2. Mai 1960 Kaufhaus Schocken in Stuttgart abgerissen
Das Auge kauft mit! Das gilt nicht nur für die Ware, sondern für das Shoppingerlebnis insgesamt. Das denkt sich Salman Schocken und baut seine Kaufhäuser zu architektonischen Meisterwerken aus. Autorin: Leo Hoffmann
02. Mai
Montag, 02. Mai 2016
Autor(in): Leo Hoffmann
Sprecher(in): Andreas Wimberger
Illustration: Tobias Kubald
Redaktion: Susi Weichselbaumer
Was macht man, wenn ein architektonisches Highlight der Straßenführung im Weg steht? Ganz klar: Man reißt es ab! So geschehen in Stuttgart im Frühjahr 1960. Was da einer automobilgerechten Verbreiterung der Eberhardstraße im Wege stand? Ach, nichts Besonderes! Lediglich eins der schönsten Kaufhäuser Deutschlands: Das Kaufhaus Schocken.
Außen ein ausgeklügeltes architektonisches Spiel aus Beton und Glas, aus Hell und Dunkel, aus miteinander in Spannung stehenden Proportionen. Innen Urahn aller modernen Shopping-Tempel! Ein magischer Anziehungspunkt für Kunden aus Arbeiterklasse und Mittelstand.
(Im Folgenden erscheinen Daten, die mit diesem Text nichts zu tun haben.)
(* ===== verification/DeviceFilter.v ===== *)
(** * The eBPF device filter of cgroup v2

    Models [libcontainer/cgroups/ebpf/devicefilter/devicefilter.go]: the generation
    of the filter program from the OCI device rules, and its execution. The
    instruction set is the kernel's, so it is an interface: [EbpfISA] states the
    documented effect of the seven instruction forms the generator emits, the
    theorems hold for every implementation of it, and [ebpf_reference] is one. *)

From Stdlib Require Import Btauto.
From S2P Require Import Prelude GoStd DeviceRules.

(** ** Instructions, as the builders of [github.com/cilium/ebpf/asm] make them *)

Inductive Register := R0 | R1 | R2 | R3 | R4 | R5.

#[export] Instance Register_eq_dec : EqDecision Register.
Proof. solve_decision. Defined.

Inductive opcode :=
  | LoadMemWord (dst src : Register) (offset : Z)
  | AndImm32 (dst : Register) (value : Z)
  | RShImm32 (dst : Register) (value : Z)
  | MovImm32 (dst : Register) (value : Z)
  | MovReg32 (dst src : Register)
  | JNEImm (dst : Register) (value : Z) (label : string)
  | JNEReg (dst src : Register) (label : string)
  | Return.

Record instruction := mk_instruction { ins_op : opcode; ins_symbol : string }.

Definition ins (o : opcode) : instruction := {| ins_op := o; ins_symbol := "" |}.

(** [Instruction.Sym]. *)
Definition Sym (i : instruction) (name : string) : instruction :=
  {| ins_op := ins_op i; ins_symbol := name |}.

(** ** The generator *)

Definition BPF_DEVCG_ACC_MKNOD : Z := 1.
Definition BPF_DEVCG_ACC_READ : Z := 2.
Definition BPF_DEVCG_ACC_WRITE : Z := 4.
Definition BPF_DEVCG_DEV_BLOCK : Z := 1.
Definition BPF_DEVCG_DEV_CHAR : Z := 2.
Definition MaxUint32 : Z := 4294967295.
Denn die sind es, denen die Bauherren Salman und Simon Schocken in den Filialen ihrer deutschlandweiten Warenhauskette den massenhaften Konsum näher bringen.
König Kunde
Nicht ohne Grund: Die Gebrüder Schocken sind die ersten, die in Deutschland ein "Warenprüfungslaboratorium" errichten. "In unserem Hause", so Salman Schocken, "gibt es keine Ware, die nicht chemisch und physikalisch untersucht worden ist." Die Gebrüder Schocken erfinden die Qualitätskontrolle, die heute in aller Munde ist. Sie sind auch die ersten, die die Waren ihrer Häuser en gros einkaufen - für alle Häuser dasselbe Sortiment. Schlussverkauf, Weiße Woche oder 99-Pfennig-Tage erwartet man bei ihnen vergebens. Statt auf den Wellen wechselnder Sonderangebote zu surfen, setzen sie auf dauerhafte Kundenbindung.
Bei uns kaufen Sie richtig!
Salman Schocken beauftragt für seine Kunden nicht nur ästhetisch beispiellose Betongebäude, er errichtet auch umwälzende Gedankengebäude: Markt- und Qualitätsanalyse, Einschätzung von Standortfaktoren und Konsumverhalten. Ihm verdanken wir die Grundlagen der modernen Marktforschung.
"Der Einzelhandel ist noch immer nach den Köpfen einiger Wirtschaftler und politischer Führer ein Beruf ohne Charakter. Aber so liegen die Dinge nicht", so Schocken auf einer Pressekonferenz. Leider irrt er: Die Dinge liegen genau so, nämlich ohne Charakter. Schocken wird enteignet und emigriert nach Palästina.
Man sollte vielleicht noch erwähnen, dass der Zweite Weltkrieg nur wenige der brillanten Bauten der Neuen Sachlichkeit, die in den 20er und 30er Jahren entstanden waren, verschont. Man sollte ebenfalls erwähnen, dass der Architekt des Stuttgarter Schocken kein ‚drhergloffener seckl’ war, sondern ein Shooting Star der Szene, ein Vorreiter der Streamline-Architektur, ein Visionär, dem Walter Gropius und Mies van der Rohe das Wasser reichten: der jüdische Architekt Erich Mendelsohn. Man sollte sie aufzählen, die Protestnoten der Haute-Volée der Architektur, die sich auf dem Schreibtisch des Stuttgarter Bürgermeisters türmen, als ruchbar wird, dass er das Schocken abreißen will. Allein der lässt sich nicht beeindrucken. Am Morgen des 2. Mai 1960 fahren Seilbagger mit Abrissbirnen in der Eberhardstraße vor. "A Schwabestreich"sagen die einen, die anderen nennen’s blinde Zerstörungswut!